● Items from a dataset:
>>>>>

(** * Ready4Uni: the deterministic core, embedded and verified

    A shallow embedding of the parts of Ready4Uni that decide its
    behaviour independently of the language model:

    - [utils/subject_mapper.py]        (module [SubjectMapper])
    - [config/settings.py]             (module [Settings])
    - [config/prompts.py]              (module [Prompts])
    - [services/transcript_service.py] (module [TranscriptService])
    - [services/major_service.py]      (module [MajorService])
    - [core/router.py]                 (module [Router])
    - [core/orchestrator.py]           (module [Orchestrator])
    - [services/chat_service.py]       (module [ChatService])
    - [ai/llm_service.py], [tools/*.py], [services/resource_service.py]
      (modules [LlmService], [TranscriptTools], [MajorTools],
      [TranscriptToolFunctions], [ResourceService], [ResourceTools])

    The vocabulary of the specification is in [Spec] and [Spec64],
    sample data in [Samples] and [Samples64]; the properties follow,
    one proof module for each part.

    Conventions of the embedding.

    - A Python [str] is the list of its Unicode code points ([pystr]).
      Literals are written as Rocq strings and decoded from UTF-8 by [u].
    - Python numbers are read in two ways.  On the exact reading a
      number (grade, score, confidence, clock reading) is a rational
      ([Q]); this reading carries the properties that relate the
      fields of a result to one another or bound them.  On the
      binary64 reading a [float] is the IEEE 754 double it is
      ([Binary64], over [SpecFloat] of the Standard Library): every
      operation is rounded to nearest, ties to even, [sum] adds from
      left to right, an [int] is the double it equals and a decimal
      literal the double nearest to it.  [TranscriptService64] and
      [MajorService64] are the grade engine and the matcher on this
      reading and [ResourceService] is on it throughout; the
      properties of the gap records, of the mean and its quality
      label, of the scores and their ranking and of the bands of a
      study plan are stated on it.
    - A Python [dict] is an association list in insertion order; the
      majors dataset ([data/majors.json], what [load_majors()] returns)
      is an argument of the functions that read it.
    - A function that can raise returns an [Outcome]; a function that
      talks to the language model, the clock or a tool threads a world
      and logs what it asks. *)

From Stdlib Require Import List Bool Arith NArith ZArith QArith Qminmax Qround Lia Lqa.
From Stdlib Require DecimalString.
From Stdlib Require Strings.String Strings.Ascii.
From Stdlib Require Floats.SpecFloat.
From Stdlib Require Import Sorting.Permutation Sorting.Sorted.
Import ListNotations.
Import String.StringSyntax.
Delimit Scope string_scope with string.

Set Implicit Arguments.

(* ================================================================== *)
(** * Python strings *)
(* ================================================================== *)

Module PyStr.

Definition pystr : Type := list N.

(** UTF-8 decoding of a literal (1 to 4 byte sequences). *)
Fixpoint utf8_decode (bs : list N) : pystr :=
  match bs with
  | [] => []
  | b0 :: r0 =>
    if (b0 <? 128)%N then b0 :: utf8_decode r0
    else if (b0 <? 224)%N then
      match r0 with
      | b1 :: r1 => ((b0 - 192) * 64 + (b1 - 128))%N :: utf8_decode r1
      | _ => []
      end
    else if (b0 <? 240)%N then
      match r0 with
      | b1 :: b2 :: r2 =>
        ((b0 - 224) * 4096 + (b1 - 128) * 64 + (b2 - 128))%N :: utf8_decode r2
      | _ => []
      end
    else
      match r0 with
      | b1 :: b2 :: b3 :: r3 =>
        ((b0 - 240) * 262144 + (b1 - 128) * 4096 + (b2 - 128) * 64 + (b3 - 128))%N
          :: utf8_decode r3
      | _ => []
      end
  end.

Definition u (s : String.string) : pystr :=
  utf8_decode (map Ascii.N_of_ascii (String.list_ascii_of_string s)).

Arguments u s%_string.

(** [==] on [str]. *)
Fixpoint str_eqb (a b : pystr) : bool :=
  match a, b with
  | [], [] => true
  | x :: a', y :: b' => (x =? y)%N && str_eqb a' b'
  | _, _ => false
  end.

(** [str.lower()], one code point at a time.  The model covers Basic
    Latin and the Latin-1 Supplement, which is where the subject table
    and the crisis keywords live; code points above U+00FF are left as
    they are. *)
Definition lower_char (c : N) : N :=
  if ((65 <=? c) && (c <=? 90))%N then (c + 32)%N
  else if ((192 <=? c) && (c <=? 222) && negb (c =? 215))%N then (c + 32)%N
  else c.

Definition lower (s : pystr) : pystr := map lower_char s.

(** [str.isspace()] for one code point. *)
Definition is_space (c : N) : bool :=
  (((9 <=? c) && (c <=? 13)) || ((28 <=? c) && (c <=? 32))
   || (c =? 133) || (c =? 160) || (c =? 5760)
   || ((8192 <=? c) && (c <=? 8202))
   || (c =? 8232) || (c =? 8233) || (c =? 8239) || (c =? 8287)
   || (c =? 12288))%N.

Fixpoint lstrip (s : pystr) : pystr :=
  match s with
  | [] => []
  | c :: t => if is_space c then lstrip t else s
  end.

Definition rstrip (s : pystr) : pystr := rev (lstrip (rev s)).

(** [str.strip()]. *)
Definition strip (s : pystr) : pystr := rstrip (lstrip s).

(** [s.startswith(p)]. *)
Fixpoint startswith (s p : pystr) : bool :=
  match p, s with
  | [], _ => true
  | x :: p', y :: s' => (x =? y)%N && startswith s' p'
  | _ :: _, [] => false
  end.

(** [p in s] for two strings. *)
Fixpoint str_in (p s : pystr) : bool :=
  startswith s p ||
  match s with
  | [] => false
  | _ :: t => str_in p t
  end.

(** [sep.join(parts)]. *)
Fixpoint join (sep : pystr) (parts : list pystr) : pystr :=
  match parts with
  | [] => []
  | [p] => p
  | p :: rest => p ++ sep ++ join sep rest
  end.

(** Truthiness of a string. *)
Definition truthy (s : pystr) : bool :=
  match s with [] => false | _ => true end.

End PyStr.
Import PyStr.

(* ================================================================== *)
(** * Python dictionaries, sets, slices and exceptions *)
(* ================================================================== *)

Module Py.

(** A [dict] with string keys, in insertion order. *)
Definition dict (V : Type) : Type := list (pystr * V).

Section Dict.
Variable V : Type.

(** [d.get(k)]. *)
Fixpoint get (d : dict V) (k : pystr) : option V :=
  match d with
  | [] => None
  | (k', v) :: rest => if str_eqb k' k then Some v else get rest k
  end.

(** [k in d]. *)
Definition contains (d : dict V) (k : pystr) : bool :=
  match get d k with Some _ => true | None => false end.

Definition keys (d : dict V) : list pystr := map fst d.
Definition values (d : dict V) : list V := map snd d.
End Dict.

(** [x in l] for a list of strings. *)
Definition mem (x : pystr) (l : list pystr) : bool :=
  existsb (str_eqb x) l.

(** [set(l)]: the distinct elements of [l].  The order in which a
    Python set is iterated is not specified; no property below depends
    on the order chosen here. *)
Fixpoint set_of (l : list pystr) : list pystr :=
  match l with
  | [] => []
  | x :: t => let s := set_of t in if mem x t then s else x :: s
  end.

(** [a & b] on sets. *)
Definition set_inter (a b : list pystr) : list pystr :=
  filter (fun x => mem x b) a.

(** [a | b] on sets. *)
Definition set_union (a b : list pystr) : list pystr :=
  a ++ filter (fun x => negb (mem x a)) b.

(** [l[:n]] with Python's treatment of a negative bound. *)
Definition slice_to (A : Type) (l : list A) (n : Z) : list A :=
  if (n <? 0)%Z
  then firstn (List.length l - Z.to_nat (- n)) l
  else firstn (Z.to_nat n) l.

(** [l[-n:]] for a positive literal [n]. *)
Definition slice_last (A : Type) (n : nat) (l : list A) : list A :=
  skipn (List.length l - n) l.

(** Comparisons of numbers, as booleans. *)
Definition leb (x y : Q) : bool := Qle_bool x y.
Definition ltb (x y : Q) : bool := negb (Qle_bool y x).
Definition geb (x y : Q) : bool := Qle_bool y x.
Definition gtb (x y : Q) : bool := negb (Qle_bool x y).
Definition eqb (x y : Q) : bool := Qeq_bool x y.

(** [sum(l)]. *)
Definition sum (l : list Q) : Q := fold_left Qplus l 0.

(** [sorted(l, key=key, reverse=True)]: descending and stable, that is,
    elements with equal keys keep the order they had in [l]. *)
Section SortedReverse.
Variable A : Type.
Variable key : A -> Q.

Fixpoint insert_desc (x : A) (l : list A) : list A :=
  match l with
  | [] => [x]
  | y :: l' => if ltb (key x) (key y) then y :: insert_desc x l' else x :: l
  end.

Definition sorted_reverse (l : list A) : list A :=
  fold_right insert_desc [] l.
End SortedReverse.

(** [d[k] = v]: the value of a key the dictionary has is replaced where
    it stands; a new key goes to the end. *)
Fixpoint setitem (V : Type) (d : dict V) (k : pystr) (v : V) : dict V :=
  match d with
  | [] => [(k, v)]
  | (k', v') :: rest =>
    if str_eqb k' k then (k', v) :: rest else (k', v') :: setitem rest k v
  end.

(** [l.sort(key=key)] and [sorted(l, key=key)] for an integer key:
    ascending and stable. *)
Section SortedBy.
Variable A : Type.
Variable key : A -> Z.

Fixpoint insert_asc (x : A) (l : list A) : list A :=
  match l with
  | [] => [x]
  | y :: l' => if (key y <? key x)%Z then y :: insert_asc x l' else x :: l
  end.

Definition sorted_by (l : list A) : list A :=
  fold_right insert_asc [] l.
End SortedBy.

(** [round(x, 2)] on the exact value: to the nearest hundredth, a tie to
    the even one. *)
Definition round2 (x : Q) : Q :=
  let scaled := x * 100 in
  let n := Qfloor scaled in
  let m :=
    match Qcompare (scaled - inject_Z n) (1 # 2) with
    | Lt => n
    | Gt => (n + 1)%Z
    | Eq => if Z.even n then n else (n + 1)%Z
    end in
  inject_Z m / 100.

(** [str(n)] for a natural number. *)
Definition str_of_nat (n : nat) : pystr :=
  map Ascii.N_of_ascii
      (String.list_ascii_of_string
         (DecimalString.NilZero.string_of_uint (Nat.to_uint n))).

(** The result of a call that can raise. *)
Inductive Outcome (E A : Type) : Type :=
| Returned (a : A)
| Raised (e : E).

Arguments Returned {E A} a.
Arguments Raised {E A} e.

End Py.

(* ================================================================== *)
(** * Python floats *)
(* ================================================================== *)

Module Binary64.

(** A Python [float] is an IEEE 754 binary64 value: a signed zero, a
    signed infinity, NaN, or [(-1)^s * m * 2^e].  The operations are
    those of the standard, each result rounded to nearest, ties to
    even.  The floats of a run are those the operations below produce
    (from integers, decimal literals and one another), which have the
    mantissa the format prescribes; the statements hold of every value
    of the type. *)
Definition float : Type := SpecFloat.spec_float.

Definition prec : Z := 53.
Definition emax : Z := 1024.

Definition zero : float := SpecFloat.S754_zero false.

Definition add : float -> float -> float := SpecFloat.SFadd prec emax.
Definition sub : float -> float -> float := SpecFloat.SFsub prec emax.
Definition mul : float -> float -> float := SpecFloat.SFmul prec emax.
Definition div : float -> float -> float := SpecFloat.SFdiv prec emax.
Definition neg : float -> float := SpecFloat.SFopp.

(** [<], [<=], [==], [>] and [>=]: false as soon as an operand is NaN. *)
Definition ltb : float -> float -> bool := SpecFloat.SFltb.
Definition leb : float -> float -> bool := SpecFloat.SFleb.
Definition eqb : float -> float -> bool := SpecFloat.SFeqb.
Definition gtb (x y : float) : bool := ltb y x.
Definition geb (x y : float) : bool := leb y x.

Definition is_nan (x : float) : bool :=
  match x with SpecFloat.S754_nan => true | _ => false end.

Definition is_finite (x : float) : bool :=
  match x with
  | SpecFloat.S754_zero _ | SpecFloat.S754_finite _ _ _ => true
  | _ => false
  end.

(** The float an integer converts to. *)
Definition of_Z (z : Z) : float := SpecFloat.binary_normalize prec emax z 0 false.
Definition of_nat (n : nat) : float := of_Z (Z.of_nat n).

(** The float a decimal literal denotes (in the source, or in a JSON
    document): the literal, written as a fraction, rounded once. *)
Definition of_Q (q : Q) : float := div (of_Z (Qnum q)) (of_Z (Zpos (Qden q))).


(** Truthiness: every float but 0.0 and -0.0. *)
Definition truthy (x : float) : bool := negb (eqb x zero).

(** [min(a, b)]: the second argument only if it is smaller. *)
Definition min (a b : float) : float := if ltb b a then b else a.

(** [sum(l)]: from the integer 0, the items are added from left to
    right, each sum rounded (CPython up to 3.11; later versions carry
    a correction term along). *)
Definition sum (l : list float) : float := fold_left add l zero.

(** [sorted(l, key=key, reverse=True)] for keys that compare (no NaN
    among them): descending and stable. *)
Section SortedReverse.
Variable A : Type.
Variable key : A -> float.

Fixpoint insert_desc (x : A) (l : list A) : list A :=
  match l with
  | [] => [x]
  | y :: l' => if ltb (key x) (key y) then y :: insert_desc x l' else x :: l
  end.

Definition sorted_reverse (l : list A) : list A :=
  fold_right insert_desc [] l.
End SortedReverse.

End Binary64.

(* ================================================================== *)
(** * utils/subject_mapper.py *)
(* ================================================================== *)

Module SubjectMapper.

<<<<<

● Your objective:
Start at the first line of the data above. Stop after the line containing "Conventions of the embedding.", reproducing each line exactly and adding nothing.

● Worked solution:
(** * Ready4Uni: the deterministic core, embedded and verified

    A shallow embedding of the parts of Ready4Uni that decide its
    behaviour independently of the language model:

    - [utils/subject_mapper.py]        (module [SubjectMapper])
    - [config/settings.py]             (module [Settings])
    - [config/prompts.py]              (module [Prompts])
    - [services/transcript_service.py] (module [TranscriptService])
    - [services/major_service.py]      (module [MajorService])
    - [core/router.py]                 (module [Router])
    - [core/orchestrator.py]           (module [Orchestrator])
    - [services/chat_service.py]       (module [ChatService])
    - [ai/llm_service.py], [tools/*.py], [services/resource_service.py]
      (modules [LlmService], [TranscriptTools], [MajorTools],
      [TranscriptToolFunctions], [ResourceService], [ResourceTools])

    The vocabulary of the specification is in [Spec] and [Spec64],
    sample data in [Samples] and [Samples64]; the properties follow,
    one proof module for each part.

    Conventions of the embedding.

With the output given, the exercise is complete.